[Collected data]

——

(** The setup of a folder reports success as soon as the wrappers could
    be written: when a settings update throws, the settings writer logs
    it and returns, and the message that the environment is configured is
    shown all the same. *)
Theorem setupFolder_reports_success_without_settings (folder : WorkspaceFolder)
    (w : World) (info : option PixiInfo) (envs : list EnvInfo) (env : EnvInfo)
    (c : N) (p : jsstring) :
  path_join [fsPath folder; lit "pixi.toml"] ∈ files w \/
  path_join [fsPath folder; lit "pyproject.toml"] ∈ files w ->
  pixiInfoIn (fsPath folder) = PixiJson info ->
  environmentsOf info = Some envs ->
  defaultEnv envs = Some env ->
  prefix env = Some (c :: p) ->
  (forall e, isFileWrite e = true -> throws e = None) ->
  last (trace (setupFolder folder w))
    = Some (ShowInformationMessage
              (lit "R and Quarto configured to use Pixi environment: " ++ name env)) /\
  Forall (fun e => match e with ShowErrorMessage _ => False | _ => True end)
         (trace (setupFolder folder w)).
Proof.
  intros Hmanifest Hinfo Henvs Henv Hprefix Hfs.
  assert (Hb : bool_decide (path_join [fsPath folder; lit "pixi.toml"] ∈ files w)
            || bool_decide (path_join [fsPath folder; lit "pyproject.toml"] ∈ files w)
            = true).
  { apply orb_true_iff. destruct Hmanifest as [H|H]; [left|right];
      by apply bool_decide_eq_true. }
  destruct (createWrapperScripts_returns (fsPath folder) (name env) (c :: p) Hfs w)
    as (paths & Hout & ->).
  assert (Hquiet1 : always (fun e => match e with ShowErrorMessage _ => False | _ => True end)
                      (createWrapperScripts (fsPath folder) (name env) (c :: p))).
  { unfold createWrapperScripts. always_tac; exact I. }
  specialize (Hquiet1 w).
  destruct (createWrapperScripts (fsPath folder) (name env) (c :: p) w)
    as [calls w2 o] eqn:Ecreate.
  cbn [out trace] in Hout, Hquiet1. subst o.
  pose proof (configureWorkspaceSettings_Ok folder (rBinPathOf (c :: p))
                (rTermWrapperPathOf (fsPath folder))
                (quartoWrapperPathOf (fsPath folder)) w2) as Hok.
  assert (Hquiet2 : always (fun e => match e with ShowErrorMessage _ => False | _ => True end)
                      (configureWorkspaceSettings folder (rBinPathOf (c :: p))
                         (rTermWrapperPathOf (fsPath folder))
                         (quartoWrapperPathOf (fsPath folder)))).
  { unfold configureWorkspaceSettings. always_tac; exact I. }
  specialize (Hquiet2 w2).
  destruct (configureWorkspaceSettings folder (rBinPathOf (c :: p))
              (rTermWrapperPathOf (fsPath folder))
              (quartoWrapperPathOf (fsPath folder)) w2)
    as [calls2 w3 o2] eqn:Econf.
  cbn [out trace] in Hok, Hquiet2. subst o2.
  assert (E : trace (setupFolder folder w) =
    [AppendLine (lit "Checking for pixi.toml or pyproject.toml at: " ++ fsPath folder);
     AppendLine (lit "Found Pixi manifest in " ++ folderName folder);
     AppendLine (lit "Executing 'pixi info --json' in " ++ fsPath folder);
     Exec (lit "pixi info --json") (fsPath folder);
     AppendLine (lit "Detected Pixi environment prefix: " ++ c :: p)]
    ++ calls ++ calls2
    ++ [ShowInformationMessage
          (lit "R and Quarto configured to use Pixi environment: " ++ name env)]).
  { unfold setupFolder. cbv zeta. rewrite bind_emit, !bind_existsSync, Hb.
    rewrite bind_emit.
    rewrite (tryCatch_ok _ _ w w3
      ([AppendLine (lit "Executing 'pixi info --json' in " ++ fsPath folder);
        Exec (lit "pixi info --json") (fsPath folder);
        AppendLine (lit "Detected Pixi environment prefix: " ++ c :: p)]
       ++ calls ++ calls2
       ++ [ShowInformationMessage
             (lit "R and Quarto configured to use Pixi environment: " ++ name env)]) tt);
      [reflexivity|].
    rewrite (bind_ok _ _ _ _ _ _ (getPixiInfo_json _ _ w Hinfo)).
    rewrite Henvs, Henv, Hprefix. cbn [truthy default].
    rewrite bind_emit, (bind_ok _ _ _ _ _ _ Ecreate).
    cbn [rPath rTermPath quartoPath].
    rewrite (bind_ok _ _ _ _ _ _ Econf). reflexivity. }
  rewrite E. split.
  - rewrite !app_assoc. apply last_snoc.
  - repeat (apply Forall_app; split); try assumption; by repeat constructor.
Qed.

——

_Required action_
Every entry is to be transcribed exactly as it stands.

_Result of this task_
(** The setup of a folder reports success as soon as the wrappers could
    be written: when a settings update throws, the settings writer logs
    it and returns, and the message that the environment is configured is
    shown all the same. *)
Theorem setupFolder_reports_success_without_settings (folder : WorkspaceFolder)
    (w : World) (info : option PixiInfo) (envs : list EnvInfo) (env : EnvInfo)
    (c : N) (p : jsstring) :
  path_join [fsPath folder; lit "pixi.toml"] ∈ files w \/
  path_join [fsPath folder; lit "pyproject.toml"] ∈ files w ->
  pixiInfoIn (fsPath folder) = PixiJson info ->
  environmentsOf info = Some envs ->
  defaultEnv envs = Some env ->
  prefix env = Some (c :: p) ->
  (forall e, isFileWrite e = true -> throws e = None) ->
  last (trace (setupFolder folder w))
    = Some (ShowInformationMessage
              (lit "R and Quarto configured to use Pixi environment: " ++ name env)) /\
  Forall (fun e => match e with ShowErrorMessage _ => False | _ => True end)
         (trace (setupFolder folder w)).
Proof.
  intros Hmanifest Hinfo Henvs Henv Hprefix Hfs.
  assert (Hb : bool_decide (path_join [fsPath folder; lit "pixi.toml"] ∈ files w)
            || bool_decide (path_join [fsPath folder; lit "pyproject.toml"] ∈ files w)
            = true).
  { apply orb_true_iff. destruct Hmanifest as [H|H]; [left|right];
      by apply bool_decide_eq_true. }
  destruct (createWrapperScripts_returns (fsPath folder) (name env) (c :: p) Hfs w)
    as (paths & Hout & ->).
  assert (Hquiet1 : always (fun e => match e with ShowErrorMessage _ => False | _ => True end)
                      (createWrapperScripts (fsPath folder) (name env) (c :: p))).
  { unfold createWrapperScripts. always_tac; exact I. }
  specialize (Hquiet1 w).
  destruct (createWrapperScripts (fsPath folder) (name env) (c :: p) w)
    as [calls w2 o] eqn:Ecreate.
  cbn [out trace] in Hout, Hquiet1. subst o.
  pose proof (configureWorkspaceSettings_Ok folder (rBinPathOf (c :: p))
                (rTermWrapperPathOf (fsPath folder))
                (quartoWrapperPathOf (fsPath folder)) w2) as Hok.
  assert (Hquiet2 : always (fun e => match e with ShowErrorMessage _ => False | _ => True end)
                      (configureWorkspaceSettings folder (rBinPathOf (c :: p))
                         (rTermWrapperPathOf (fsPath folder))
                         (quartoWrapperPathOf (fsPath folder)))).
  { unfold configureWorkspaceSettings. always_tac; exact I. }
  specialize (Hquiet2 w2).
  destruct (configureWorkspaceSettings folder (rBinPathOf (c :: p))
              (rTermWrapperPathOf (fsPath folder))
              (quartoWrapperPathOf (fsPath folder)) w2)
    as [calls2 w3 o2] eqn:Econf.
  cbn [out trace] in Hok, Hquiet2. subst o2.
  assert (E : trace (setupFolder folder w) =
    [AppendLine (lit "Checking for pixi.toml or pyproject.toml at: " ++ fsPath folder);
     AppendLine (lit "Found Pixi manifest in " ++ folderName folder);
     AppendLine (lit "Executing 'pixi info --json' in " ++ fsPath folder);
     Exec (lit "pixi info --json") (fsPath folder);
     AppendLine (lit "Detected Pixi environment prefix: " ++ c :: p)]
    ++ calls ++ calls2
    ++ [ShowInformationMessage
          (lit "R and Quarto configured to use Pixi environment: " ++ name env)]).
  { unfold setupFolder. cbv zeta. rewrite bind_emit, !bind_existsSync, Hb.
    rewrite bind_emit.
    rewrite (tryCatch_ok _ _ w w3
      ([AppendLine (lit "Executing 'pixi info --json' in " ++ fsPath folder);
        Exec (lit "pixi info --json") (fsPath folder);
        AppendLine (lit "Detected Pixi environment prefix: " ++ c :: p)]
       ++ calls ++ calls2
       ++ [ShowInformationMessage
             (lit "R and Quarto configured to use Pixi environment: " ++ name env)]) tt);
      [reflexivity|].
    rewrite (bind_ok _ _ _ _ _ _ (getPixiInfo_json _ _ w Hinfo)).
    rewrite Henvs, Henv, Hprefix. cbn [truthy default].
    rewrite bind_emit, (bind_ok _ _ _ _ _ _ Ecreate).
    cbn [rPath rTermPath quartoPath].
    rewrite (bind_ok _ _ _ _ _ _ Econf). reflexivity. }
  rewrite E. split.
  - rewrite !app_assoc. apply last_snoc.
  - repeat (apply Forall_app; split); try assumption; by repeat constructor.
Qed.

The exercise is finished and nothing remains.